Daniel Taylor writes of the desire for meaning as the originating impulse of our storytelling:

We tell stories because we hope to find or create significant connections between things.…Our stories teach us that there is a place for us, that we fit. They suggest to us that our lives can have a plot. Stories turn mere chronology, one thing after another, into the purposeful action of plot, and thereby into meaning.… Stories are the single best way humans have for accounting for our experience.1

Famous psychoanalyst Bruno Bettelheim writes in The Uses of Enchantment, his classic study of the meaning and importance of fairy tales, “Myths and fairy stories both answer the eternal questions: What is the world really like? How am I to live my life in it? How can I truly be myself?”2

The concept of “mythology” has a bad rap in many Christian circles.
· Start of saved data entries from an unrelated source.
Lemma silent_bind {A B} (m : M A) (k : A -> M B) :
  silent m -> (forall a, silent (k a)) -> silent (bind m k).
Proof.
  intros Hm Hk s. unfold bind. specialize (Hm s).
  destruct (m s) as [[a|ex] s1]; simpl in *; [by rewrite Hk | done].
Qed.

Lemma silent_transaction {A} (m : M A) : silent m -> silent (transaction m).
Proof.
  intros Hm s. unfold transaction. specialize (Hm s).
  by destruct (m s) as [[a|ex] s1].
Qed.

Lemma silent_for_each {A} (f : A -> M unit) l :
  (forall a, silent (f a)) -> silent (for_each f l).
Proof.
  intros Hf. induction l as [|a l IH]; simpl; [apply silent_ret|].
  apply silent_bind; [apply Hf | by intros _].
Qed.

Lemma silent_syncTaskTypes e : silent (syncTaskTypes e).
Proof.
  intros s. destruct (syncTaskTypes e s) as [o s'] eqn:Hs.
  by destruct (syncTaskTypes_frame e s o s' Hs) as (_ & ? & _).
Qed.

Lemma silent_updateTaskTypeRelationships taskId typeId :
  silent (updateTaskTypeRelationships taskId typeId).
Proof.
  unfold updateTaskTypeRelationships. apply silent_transaction. intros s.
  destruct (clickup_task s !! taskId); [|done].
  destruct (pg_text typeId) as [k|]; [|done].
  by destruct (task_types s !! k).
Qed.

Lemma silent_updateTaskCustomFields t taskId fd :
  silent (updateTaskCustomFields t taskId fd).
Proof. intros s. unfold updateTaskCustomFields. by destruct (clickup_task s !! taskId). Qed.

Lemma silent_updateTaskRelationships t taskId rel :
  silent (updateTaskRelationships t taskId rel).
Proof. intros s. unfold updateTaskRelationships. by destruct (clickup_task s !! taskId). Qed.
It has come to be synonymous with “falsehood” or “lies.” But this was not always so. Christopher Vogler, accomplished educator of screenwriters echoes his mentor, famous mythologist, Joseph Campbell, by explaining that myths are not untruths or fanciful exaggerations, but metaphors for a mystery beyond comprehension. “It is a comparison that helps us understand, by analogy, some aspect of our mysterious selves. A myth,in this way of thinking, is not an untruth but a way of reaching a profound truth.”3

So one way to define mythology is simply as the incarnation of a worldview within the narrative framework of story. Though Campbell erroneously promoted a relativistic metaphysic and a bigoted prejudice against Christianity, his study of mythology demands some respect from Christians in its encyclopedic scope and in some of his insights into the nature of myth. Like Paul on Mars Hill, we must not be afraid to agree with pagan authors where they are correct, while refusing to endorse the totality of their worldview.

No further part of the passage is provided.